■ **Exercise goal**: Only those lines in the data below from the line containing "steady rf rf' -> slots s'." through the line containing "Lemma lookup_rstage r", both included, should be restated word for word.

■ **Extracted records**:
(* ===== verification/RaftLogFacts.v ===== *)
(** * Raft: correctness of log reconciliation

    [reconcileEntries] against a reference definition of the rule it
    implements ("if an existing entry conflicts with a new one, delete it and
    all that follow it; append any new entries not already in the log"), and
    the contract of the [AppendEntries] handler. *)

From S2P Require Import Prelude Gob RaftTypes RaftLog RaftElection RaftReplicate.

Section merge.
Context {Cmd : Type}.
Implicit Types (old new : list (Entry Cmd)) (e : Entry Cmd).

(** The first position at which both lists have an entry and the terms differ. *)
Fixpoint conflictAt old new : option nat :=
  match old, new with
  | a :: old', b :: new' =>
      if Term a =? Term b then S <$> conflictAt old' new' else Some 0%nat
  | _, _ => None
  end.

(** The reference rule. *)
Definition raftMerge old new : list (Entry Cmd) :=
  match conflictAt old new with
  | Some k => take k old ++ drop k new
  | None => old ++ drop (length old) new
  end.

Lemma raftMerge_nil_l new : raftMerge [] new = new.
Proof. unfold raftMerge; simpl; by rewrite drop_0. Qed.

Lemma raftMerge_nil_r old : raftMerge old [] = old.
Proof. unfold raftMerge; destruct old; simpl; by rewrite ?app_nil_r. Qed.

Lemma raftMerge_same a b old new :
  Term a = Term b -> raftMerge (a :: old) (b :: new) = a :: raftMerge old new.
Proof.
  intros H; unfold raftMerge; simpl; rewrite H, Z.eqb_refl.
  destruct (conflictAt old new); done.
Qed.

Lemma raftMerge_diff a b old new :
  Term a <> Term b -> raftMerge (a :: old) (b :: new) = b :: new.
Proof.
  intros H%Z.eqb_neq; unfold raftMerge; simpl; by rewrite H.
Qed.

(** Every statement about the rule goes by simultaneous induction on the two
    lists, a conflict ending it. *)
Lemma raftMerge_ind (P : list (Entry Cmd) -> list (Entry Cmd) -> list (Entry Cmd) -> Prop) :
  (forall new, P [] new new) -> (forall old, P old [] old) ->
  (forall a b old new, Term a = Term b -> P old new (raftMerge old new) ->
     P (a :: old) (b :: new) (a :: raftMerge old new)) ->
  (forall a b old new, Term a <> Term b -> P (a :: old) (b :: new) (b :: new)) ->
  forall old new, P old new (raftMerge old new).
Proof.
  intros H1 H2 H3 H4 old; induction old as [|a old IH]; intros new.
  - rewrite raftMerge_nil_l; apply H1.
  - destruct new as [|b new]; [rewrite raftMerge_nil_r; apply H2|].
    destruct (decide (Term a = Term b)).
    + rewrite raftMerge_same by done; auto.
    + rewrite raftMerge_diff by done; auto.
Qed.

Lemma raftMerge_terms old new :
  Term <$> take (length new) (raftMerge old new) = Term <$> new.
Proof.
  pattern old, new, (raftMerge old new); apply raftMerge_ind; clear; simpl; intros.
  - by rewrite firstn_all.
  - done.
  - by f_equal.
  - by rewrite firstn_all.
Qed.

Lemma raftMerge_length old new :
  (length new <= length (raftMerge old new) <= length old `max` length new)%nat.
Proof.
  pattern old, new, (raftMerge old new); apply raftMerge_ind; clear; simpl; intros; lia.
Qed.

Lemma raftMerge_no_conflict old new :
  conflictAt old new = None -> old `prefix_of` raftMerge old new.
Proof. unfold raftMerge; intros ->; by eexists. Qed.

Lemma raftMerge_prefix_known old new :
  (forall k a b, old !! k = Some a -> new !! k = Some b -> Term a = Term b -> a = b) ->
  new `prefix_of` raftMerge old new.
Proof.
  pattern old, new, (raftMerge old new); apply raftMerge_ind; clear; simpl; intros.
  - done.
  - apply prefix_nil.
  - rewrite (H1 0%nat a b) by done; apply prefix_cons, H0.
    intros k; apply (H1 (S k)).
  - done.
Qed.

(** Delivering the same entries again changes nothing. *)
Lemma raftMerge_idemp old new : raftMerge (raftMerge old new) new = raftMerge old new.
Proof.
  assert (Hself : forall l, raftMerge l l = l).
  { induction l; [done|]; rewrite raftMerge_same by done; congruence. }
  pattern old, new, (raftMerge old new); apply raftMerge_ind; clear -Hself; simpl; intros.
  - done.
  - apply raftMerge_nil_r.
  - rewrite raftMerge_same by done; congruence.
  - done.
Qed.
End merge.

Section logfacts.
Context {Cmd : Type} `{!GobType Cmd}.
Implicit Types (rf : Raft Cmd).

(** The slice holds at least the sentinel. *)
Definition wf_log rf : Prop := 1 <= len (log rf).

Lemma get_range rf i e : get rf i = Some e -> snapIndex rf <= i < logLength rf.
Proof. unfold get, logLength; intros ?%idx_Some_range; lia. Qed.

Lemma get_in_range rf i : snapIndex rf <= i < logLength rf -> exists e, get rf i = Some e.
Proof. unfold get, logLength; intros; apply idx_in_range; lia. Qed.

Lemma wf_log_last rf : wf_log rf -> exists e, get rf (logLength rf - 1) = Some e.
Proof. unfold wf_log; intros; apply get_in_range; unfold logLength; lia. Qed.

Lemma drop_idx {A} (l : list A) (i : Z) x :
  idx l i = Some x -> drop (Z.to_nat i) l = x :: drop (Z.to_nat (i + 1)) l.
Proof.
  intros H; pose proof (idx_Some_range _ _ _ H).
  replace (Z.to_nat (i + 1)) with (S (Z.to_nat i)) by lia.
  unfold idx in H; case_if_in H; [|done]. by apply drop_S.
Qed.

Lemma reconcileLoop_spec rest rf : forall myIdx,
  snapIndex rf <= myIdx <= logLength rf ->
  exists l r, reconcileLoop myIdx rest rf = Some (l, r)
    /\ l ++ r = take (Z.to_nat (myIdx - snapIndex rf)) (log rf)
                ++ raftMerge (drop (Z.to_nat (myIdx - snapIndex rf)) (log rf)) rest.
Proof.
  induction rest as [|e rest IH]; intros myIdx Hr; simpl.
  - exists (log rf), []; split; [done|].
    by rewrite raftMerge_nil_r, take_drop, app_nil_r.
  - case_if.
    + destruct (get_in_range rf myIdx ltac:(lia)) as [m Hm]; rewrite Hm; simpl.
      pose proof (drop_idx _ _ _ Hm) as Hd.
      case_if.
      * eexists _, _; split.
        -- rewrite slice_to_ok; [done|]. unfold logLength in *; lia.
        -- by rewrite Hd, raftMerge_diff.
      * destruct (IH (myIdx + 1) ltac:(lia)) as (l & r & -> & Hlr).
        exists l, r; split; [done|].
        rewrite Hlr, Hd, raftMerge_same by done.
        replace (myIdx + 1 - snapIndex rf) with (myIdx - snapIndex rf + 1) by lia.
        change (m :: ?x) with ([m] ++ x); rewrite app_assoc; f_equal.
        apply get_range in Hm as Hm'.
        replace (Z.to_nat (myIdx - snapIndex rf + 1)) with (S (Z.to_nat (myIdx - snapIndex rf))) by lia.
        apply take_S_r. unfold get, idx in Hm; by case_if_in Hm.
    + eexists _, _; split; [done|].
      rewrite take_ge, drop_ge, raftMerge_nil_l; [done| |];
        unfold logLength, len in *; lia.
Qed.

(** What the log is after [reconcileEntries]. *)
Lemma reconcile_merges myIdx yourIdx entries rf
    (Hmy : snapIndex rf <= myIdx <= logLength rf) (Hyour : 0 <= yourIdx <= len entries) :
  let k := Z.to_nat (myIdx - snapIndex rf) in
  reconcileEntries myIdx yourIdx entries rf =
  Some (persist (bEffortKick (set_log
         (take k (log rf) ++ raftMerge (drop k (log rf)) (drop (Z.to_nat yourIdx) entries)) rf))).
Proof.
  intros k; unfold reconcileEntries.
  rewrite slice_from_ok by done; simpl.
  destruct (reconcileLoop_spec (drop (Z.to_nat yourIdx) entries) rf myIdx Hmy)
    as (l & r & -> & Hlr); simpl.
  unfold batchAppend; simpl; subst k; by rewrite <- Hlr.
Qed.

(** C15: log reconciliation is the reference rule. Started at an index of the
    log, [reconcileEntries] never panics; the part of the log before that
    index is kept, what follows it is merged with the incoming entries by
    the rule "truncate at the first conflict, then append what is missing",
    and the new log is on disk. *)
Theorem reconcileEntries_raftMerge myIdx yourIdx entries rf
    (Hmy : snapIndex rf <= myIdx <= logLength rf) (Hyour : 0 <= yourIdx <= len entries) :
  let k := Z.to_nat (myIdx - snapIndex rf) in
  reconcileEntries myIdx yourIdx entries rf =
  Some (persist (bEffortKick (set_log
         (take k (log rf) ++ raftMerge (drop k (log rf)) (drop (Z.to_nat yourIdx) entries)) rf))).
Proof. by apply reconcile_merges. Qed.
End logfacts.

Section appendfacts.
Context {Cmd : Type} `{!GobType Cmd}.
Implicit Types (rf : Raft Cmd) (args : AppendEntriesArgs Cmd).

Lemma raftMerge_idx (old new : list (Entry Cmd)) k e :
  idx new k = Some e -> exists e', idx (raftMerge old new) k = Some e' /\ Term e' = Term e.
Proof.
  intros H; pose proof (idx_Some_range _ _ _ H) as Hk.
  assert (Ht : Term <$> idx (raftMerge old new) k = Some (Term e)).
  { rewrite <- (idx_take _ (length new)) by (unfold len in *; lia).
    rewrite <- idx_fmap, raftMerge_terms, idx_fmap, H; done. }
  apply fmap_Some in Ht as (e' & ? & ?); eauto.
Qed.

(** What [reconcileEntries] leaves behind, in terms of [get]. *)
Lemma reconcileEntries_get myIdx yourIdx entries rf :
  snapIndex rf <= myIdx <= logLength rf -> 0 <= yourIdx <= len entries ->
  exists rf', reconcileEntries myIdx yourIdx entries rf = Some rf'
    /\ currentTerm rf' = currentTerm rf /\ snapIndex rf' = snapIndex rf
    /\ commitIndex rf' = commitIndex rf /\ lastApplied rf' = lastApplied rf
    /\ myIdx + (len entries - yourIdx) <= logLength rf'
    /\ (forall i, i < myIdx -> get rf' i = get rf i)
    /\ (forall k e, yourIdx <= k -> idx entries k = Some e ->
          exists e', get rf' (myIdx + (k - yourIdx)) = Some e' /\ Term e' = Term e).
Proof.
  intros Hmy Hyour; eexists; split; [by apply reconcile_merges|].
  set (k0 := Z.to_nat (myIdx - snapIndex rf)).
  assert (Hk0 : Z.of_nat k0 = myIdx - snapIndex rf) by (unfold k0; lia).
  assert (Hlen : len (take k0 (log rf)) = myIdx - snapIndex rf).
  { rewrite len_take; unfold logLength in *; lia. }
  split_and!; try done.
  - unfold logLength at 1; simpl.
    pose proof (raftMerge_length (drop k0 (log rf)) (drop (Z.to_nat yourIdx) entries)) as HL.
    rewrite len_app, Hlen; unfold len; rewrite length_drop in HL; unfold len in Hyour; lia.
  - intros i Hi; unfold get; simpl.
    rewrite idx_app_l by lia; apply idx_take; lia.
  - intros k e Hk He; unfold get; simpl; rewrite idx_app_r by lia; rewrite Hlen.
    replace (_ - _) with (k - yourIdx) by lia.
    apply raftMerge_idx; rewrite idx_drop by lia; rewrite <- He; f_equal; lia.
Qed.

--

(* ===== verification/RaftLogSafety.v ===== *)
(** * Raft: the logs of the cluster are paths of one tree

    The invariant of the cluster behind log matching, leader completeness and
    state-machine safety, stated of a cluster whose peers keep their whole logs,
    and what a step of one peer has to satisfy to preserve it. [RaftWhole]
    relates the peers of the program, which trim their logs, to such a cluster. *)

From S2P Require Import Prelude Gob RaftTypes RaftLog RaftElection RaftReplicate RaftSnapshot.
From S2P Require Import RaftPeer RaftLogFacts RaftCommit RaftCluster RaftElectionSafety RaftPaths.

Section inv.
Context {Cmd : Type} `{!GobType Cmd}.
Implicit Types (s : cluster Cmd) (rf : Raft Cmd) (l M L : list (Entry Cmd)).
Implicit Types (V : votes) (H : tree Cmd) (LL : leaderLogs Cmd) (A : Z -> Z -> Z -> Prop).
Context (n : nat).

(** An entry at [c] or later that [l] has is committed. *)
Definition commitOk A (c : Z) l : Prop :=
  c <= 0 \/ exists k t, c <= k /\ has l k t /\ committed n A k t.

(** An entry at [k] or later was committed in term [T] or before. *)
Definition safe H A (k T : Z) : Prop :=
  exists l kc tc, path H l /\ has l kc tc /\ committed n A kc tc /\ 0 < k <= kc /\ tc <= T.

--

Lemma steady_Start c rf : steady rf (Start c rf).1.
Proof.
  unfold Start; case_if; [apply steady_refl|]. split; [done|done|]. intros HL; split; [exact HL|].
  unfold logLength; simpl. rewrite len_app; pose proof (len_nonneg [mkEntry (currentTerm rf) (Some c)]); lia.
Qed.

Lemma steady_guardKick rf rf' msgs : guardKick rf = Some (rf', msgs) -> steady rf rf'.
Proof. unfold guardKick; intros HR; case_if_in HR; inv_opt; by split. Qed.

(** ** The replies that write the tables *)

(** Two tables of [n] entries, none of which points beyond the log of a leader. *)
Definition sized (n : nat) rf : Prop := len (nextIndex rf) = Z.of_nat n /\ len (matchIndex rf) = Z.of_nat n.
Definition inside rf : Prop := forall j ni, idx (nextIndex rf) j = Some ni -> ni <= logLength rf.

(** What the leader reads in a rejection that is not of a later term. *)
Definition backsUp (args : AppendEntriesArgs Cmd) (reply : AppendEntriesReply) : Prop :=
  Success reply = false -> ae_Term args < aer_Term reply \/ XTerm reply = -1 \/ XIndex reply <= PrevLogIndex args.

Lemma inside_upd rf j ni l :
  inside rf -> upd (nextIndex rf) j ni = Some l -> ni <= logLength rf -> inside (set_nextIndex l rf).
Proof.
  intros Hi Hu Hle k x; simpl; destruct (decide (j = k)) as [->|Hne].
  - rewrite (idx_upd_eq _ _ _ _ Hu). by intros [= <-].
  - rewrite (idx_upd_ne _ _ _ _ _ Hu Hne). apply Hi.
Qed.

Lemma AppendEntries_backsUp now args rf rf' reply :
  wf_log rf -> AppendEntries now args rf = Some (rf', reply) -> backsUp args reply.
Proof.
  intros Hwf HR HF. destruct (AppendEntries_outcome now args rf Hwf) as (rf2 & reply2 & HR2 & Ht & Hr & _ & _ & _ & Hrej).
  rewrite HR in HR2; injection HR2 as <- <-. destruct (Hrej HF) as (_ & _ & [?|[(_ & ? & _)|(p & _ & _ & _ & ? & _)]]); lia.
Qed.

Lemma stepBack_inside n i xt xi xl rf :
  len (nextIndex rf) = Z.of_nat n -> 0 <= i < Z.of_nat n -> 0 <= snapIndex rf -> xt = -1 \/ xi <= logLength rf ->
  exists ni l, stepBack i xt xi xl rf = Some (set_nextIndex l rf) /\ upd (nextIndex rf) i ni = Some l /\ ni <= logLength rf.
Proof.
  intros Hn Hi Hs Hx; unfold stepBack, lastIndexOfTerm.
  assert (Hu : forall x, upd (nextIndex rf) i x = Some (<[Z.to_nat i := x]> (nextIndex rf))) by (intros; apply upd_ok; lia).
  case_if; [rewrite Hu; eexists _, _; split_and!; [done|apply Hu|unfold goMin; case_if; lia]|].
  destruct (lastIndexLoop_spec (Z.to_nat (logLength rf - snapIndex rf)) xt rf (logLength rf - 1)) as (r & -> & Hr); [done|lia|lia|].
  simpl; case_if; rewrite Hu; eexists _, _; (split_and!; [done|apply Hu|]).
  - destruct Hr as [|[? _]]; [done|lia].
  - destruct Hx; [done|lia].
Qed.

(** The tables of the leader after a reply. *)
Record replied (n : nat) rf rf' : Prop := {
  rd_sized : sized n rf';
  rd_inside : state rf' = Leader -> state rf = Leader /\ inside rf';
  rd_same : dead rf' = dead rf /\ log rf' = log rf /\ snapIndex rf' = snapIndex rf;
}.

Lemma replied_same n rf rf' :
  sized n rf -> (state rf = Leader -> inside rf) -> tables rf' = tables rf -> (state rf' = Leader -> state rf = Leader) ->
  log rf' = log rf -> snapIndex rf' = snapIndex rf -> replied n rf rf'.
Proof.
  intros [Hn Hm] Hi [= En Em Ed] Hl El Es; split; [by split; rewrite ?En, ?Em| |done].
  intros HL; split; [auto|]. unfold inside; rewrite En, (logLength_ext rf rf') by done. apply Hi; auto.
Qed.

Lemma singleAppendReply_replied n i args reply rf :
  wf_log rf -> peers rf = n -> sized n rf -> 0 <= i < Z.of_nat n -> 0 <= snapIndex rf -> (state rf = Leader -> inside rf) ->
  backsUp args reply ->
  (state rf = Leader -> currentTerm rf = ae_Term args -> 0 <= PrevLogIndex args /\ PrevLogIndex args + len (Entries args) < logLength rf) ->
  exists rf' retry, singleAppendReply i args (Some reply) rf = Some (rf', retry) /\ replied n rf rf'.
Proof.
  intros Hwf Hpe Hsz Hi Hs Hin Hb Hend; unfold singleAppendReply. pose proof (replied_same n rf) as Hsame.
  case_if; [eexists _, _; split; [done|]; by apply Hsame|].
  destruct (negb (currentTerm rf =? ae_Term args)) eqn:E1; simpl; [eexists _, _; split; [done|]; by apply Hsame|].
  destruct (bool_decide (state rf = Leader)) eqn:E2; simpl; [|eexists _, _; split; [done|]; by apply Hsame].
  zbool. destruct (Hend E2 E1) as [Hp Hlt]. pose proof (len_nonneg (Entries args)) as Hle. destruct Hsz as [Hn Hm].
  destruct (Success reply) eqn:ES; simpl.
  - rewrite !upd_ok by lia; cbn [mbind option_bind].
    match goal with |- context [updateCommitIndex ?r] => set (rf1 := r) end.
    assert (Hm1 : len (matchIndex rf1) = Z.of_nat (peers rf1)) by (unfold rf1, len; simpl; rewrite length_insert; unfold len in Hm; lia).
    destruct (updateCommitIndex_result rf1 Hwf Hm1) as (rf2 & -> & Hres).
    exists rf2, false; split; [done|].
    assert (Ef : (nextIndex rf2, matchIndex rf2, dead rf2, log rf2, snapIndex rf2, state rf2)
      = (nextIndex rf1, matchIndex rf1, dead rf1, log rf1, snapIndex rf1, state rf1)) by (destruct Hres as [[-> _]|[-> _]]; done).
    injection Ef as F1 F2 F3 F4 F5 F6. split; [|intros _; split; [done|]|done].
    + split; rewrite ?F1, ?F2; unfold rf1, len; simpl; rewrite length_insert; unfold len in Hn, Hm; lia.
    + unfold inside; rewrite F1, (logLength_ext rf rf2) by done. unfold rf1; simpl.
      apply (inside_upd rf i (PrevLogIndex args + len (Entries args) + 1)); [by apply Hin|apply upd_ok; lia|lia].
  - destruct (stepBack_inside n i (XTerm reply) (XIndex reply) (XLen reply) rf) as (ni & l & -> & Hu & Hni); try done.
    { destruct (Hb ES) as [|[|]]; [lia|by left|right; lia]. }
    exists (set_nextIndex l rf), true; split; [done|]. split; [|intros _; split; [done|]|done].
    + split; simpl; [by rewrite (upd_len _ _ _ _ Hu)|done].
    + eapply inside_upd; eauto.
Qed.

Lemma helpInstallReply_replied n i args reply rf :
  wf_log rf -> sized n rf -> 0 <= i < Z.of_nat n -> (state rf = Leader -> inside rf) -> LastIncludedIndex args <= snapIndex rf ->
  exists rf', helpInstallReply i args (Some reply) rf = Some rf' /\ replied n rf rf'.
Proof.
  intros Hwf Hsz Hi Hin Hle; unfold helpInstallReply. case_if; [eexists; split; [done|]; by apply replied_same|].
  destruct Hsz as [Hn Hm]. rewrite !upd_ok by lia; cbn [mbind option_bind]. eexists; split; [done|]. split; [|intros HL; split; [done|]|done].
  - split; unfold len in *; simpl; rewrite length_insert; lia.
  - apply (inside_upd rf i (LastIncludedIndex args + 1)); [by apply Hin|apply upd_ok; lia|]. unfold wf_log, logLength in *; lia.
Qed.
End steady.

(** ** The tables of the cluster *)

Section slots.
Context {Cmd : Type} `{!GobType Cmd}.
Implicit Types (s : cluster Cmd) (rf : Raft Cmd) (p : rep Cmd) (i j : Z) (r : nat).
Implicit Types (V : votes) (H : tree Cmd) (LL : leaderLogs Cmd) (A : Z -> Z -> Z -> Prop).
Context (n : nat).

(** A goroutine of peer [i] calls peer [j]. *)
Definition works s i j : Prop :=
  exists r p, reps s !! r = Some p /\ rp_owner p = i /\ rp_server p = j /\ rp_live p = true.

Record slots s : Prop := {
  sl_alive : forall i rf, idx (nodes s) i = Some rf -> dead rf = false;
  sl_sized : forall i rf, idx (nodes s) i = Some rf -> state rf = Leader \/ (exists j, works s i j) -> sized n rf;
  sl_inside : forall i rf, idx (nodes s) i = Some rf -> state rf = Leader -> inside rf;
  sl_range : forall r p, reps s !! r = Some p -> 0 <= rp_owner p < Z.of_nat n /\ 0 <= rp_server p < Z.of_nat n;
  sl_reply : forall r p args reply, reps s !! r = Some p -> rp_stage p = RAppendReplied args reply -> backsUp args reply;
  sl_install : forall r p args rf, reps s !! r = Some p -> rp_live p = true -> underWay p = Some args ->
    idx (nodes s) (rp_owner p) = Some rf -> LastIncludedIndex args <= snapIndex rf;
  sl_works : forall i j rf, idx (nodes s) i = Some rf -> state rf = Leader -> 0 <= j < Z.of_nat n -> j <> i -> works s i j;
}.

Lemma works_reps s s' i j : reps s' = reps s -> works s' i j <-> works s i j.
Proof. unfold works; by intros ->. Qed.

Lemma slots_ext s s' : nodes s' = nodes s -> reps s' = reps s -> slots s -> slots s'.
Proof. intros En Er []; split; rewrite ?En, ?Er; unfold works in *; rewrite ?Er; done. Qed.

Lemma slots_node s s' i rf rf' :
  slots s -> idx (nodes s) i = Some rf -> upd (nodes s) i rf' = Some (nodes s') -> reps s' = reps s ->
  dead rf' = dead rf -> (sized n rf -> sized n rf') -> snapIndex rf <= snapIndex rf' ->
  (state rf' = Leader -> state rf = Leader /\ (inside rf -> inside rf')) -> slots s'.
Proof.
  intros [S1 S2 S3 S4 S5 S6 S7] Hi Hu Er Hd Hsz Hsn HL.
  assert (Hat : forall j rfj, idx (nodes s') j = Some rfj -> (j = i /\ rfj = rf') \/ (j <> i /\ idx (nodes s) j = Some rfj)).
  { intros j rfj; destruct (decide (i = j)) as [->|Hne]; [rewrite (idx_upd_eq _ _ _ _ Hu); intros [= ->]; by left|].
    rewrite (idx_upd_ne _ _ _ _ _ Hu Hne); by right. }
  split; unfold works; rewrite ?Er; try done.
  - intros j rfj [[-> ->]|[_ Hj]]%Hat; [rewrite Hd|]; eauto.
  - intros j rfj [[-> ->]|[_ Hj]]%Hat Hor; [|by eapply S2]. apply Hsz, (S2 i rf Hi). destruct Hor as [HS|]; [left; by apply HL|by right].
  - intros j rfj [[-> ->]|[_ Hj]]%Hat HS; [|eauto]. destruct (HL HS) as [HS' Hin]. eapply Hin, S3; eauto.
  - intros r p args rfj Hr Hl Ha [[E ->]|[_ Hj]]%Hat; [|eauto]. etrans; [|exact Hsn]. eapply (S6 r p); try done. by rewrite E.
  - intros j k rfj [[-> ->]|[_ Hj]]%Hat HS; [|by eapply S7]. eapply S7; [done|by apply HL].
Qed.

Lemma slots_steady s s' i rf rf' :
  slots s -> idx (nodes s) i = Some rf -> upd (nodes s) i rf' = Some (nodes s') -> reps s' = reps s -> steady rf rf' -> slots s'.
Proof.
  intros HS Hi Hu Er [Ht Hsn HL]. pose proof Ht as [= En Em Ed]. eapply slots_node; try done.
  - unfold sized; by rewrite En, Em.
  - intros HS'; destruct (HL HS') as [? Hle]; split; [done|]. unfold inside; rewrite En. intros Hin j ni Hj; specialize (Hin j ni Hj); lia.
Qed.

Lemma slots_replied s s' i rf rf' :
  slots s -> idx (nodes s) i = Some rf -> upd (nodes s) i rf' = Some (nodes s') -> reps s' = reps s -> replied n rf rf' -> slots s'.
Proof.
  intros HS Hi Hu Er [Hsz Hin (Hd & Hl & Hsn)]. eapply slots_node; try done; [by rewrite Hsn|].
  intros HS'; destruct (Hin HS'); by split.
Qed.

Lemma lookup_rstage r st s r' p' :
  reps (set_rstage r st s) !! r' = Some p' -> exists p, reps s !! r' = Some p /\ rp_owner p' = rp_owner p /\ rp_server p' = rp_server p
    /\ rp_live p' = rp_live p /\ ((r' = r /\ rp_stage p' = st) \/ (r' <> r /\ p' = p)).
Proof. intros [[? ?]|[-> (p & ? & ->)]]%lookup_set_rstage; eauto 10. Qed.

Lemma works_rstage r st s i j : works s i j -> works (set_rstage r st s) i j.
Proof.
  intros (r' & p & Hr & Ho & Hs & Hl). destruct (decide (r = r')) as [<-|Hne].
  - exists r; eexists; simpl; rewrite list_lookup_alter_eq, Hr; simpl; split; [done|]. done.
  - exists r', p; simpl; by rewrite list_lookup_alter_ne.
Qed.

■ **Answer for this exercise**:
  slots s -> idx (nodes s) i = Some rf -> upd (nodes s) i rf' = Some (nodes s') -> reps s' = reps s -> steady rf rf' -> slots s'.
Proof.
  intros HS Hi Hu Er [Ht Hsn HL]. pose proof Ht as [= En Em Ed]. eapply slots_node; try done.
  - unfold sized; by rewrite En, Em.
  - intros HS'; destruct (HL HS') as [? Hle]; split; [done|]. unfold inside; rewrite En. intros Hin j ni Hj; specialize (Hin j ni Hj); lia.
Qed.

Lemma slots_replied s s' i rf rf' :
  slots s -> idx (nodes s) i = Some rf -> upd (nodes s) i rf' = Some (nodes s') -> reps s' = reps s -> replied n rf rf' -> slots s'.
Proof.
  intros HS Hi Hu Er [Hsz Hin (Hd & Hl & Hsn)]. eapply slots_node; try done; [by rewrite Hsn|].
  intros HS'; destruct (Hin HS'); by split.
Qed.

Lemma lookup_rstage r st s r' p' :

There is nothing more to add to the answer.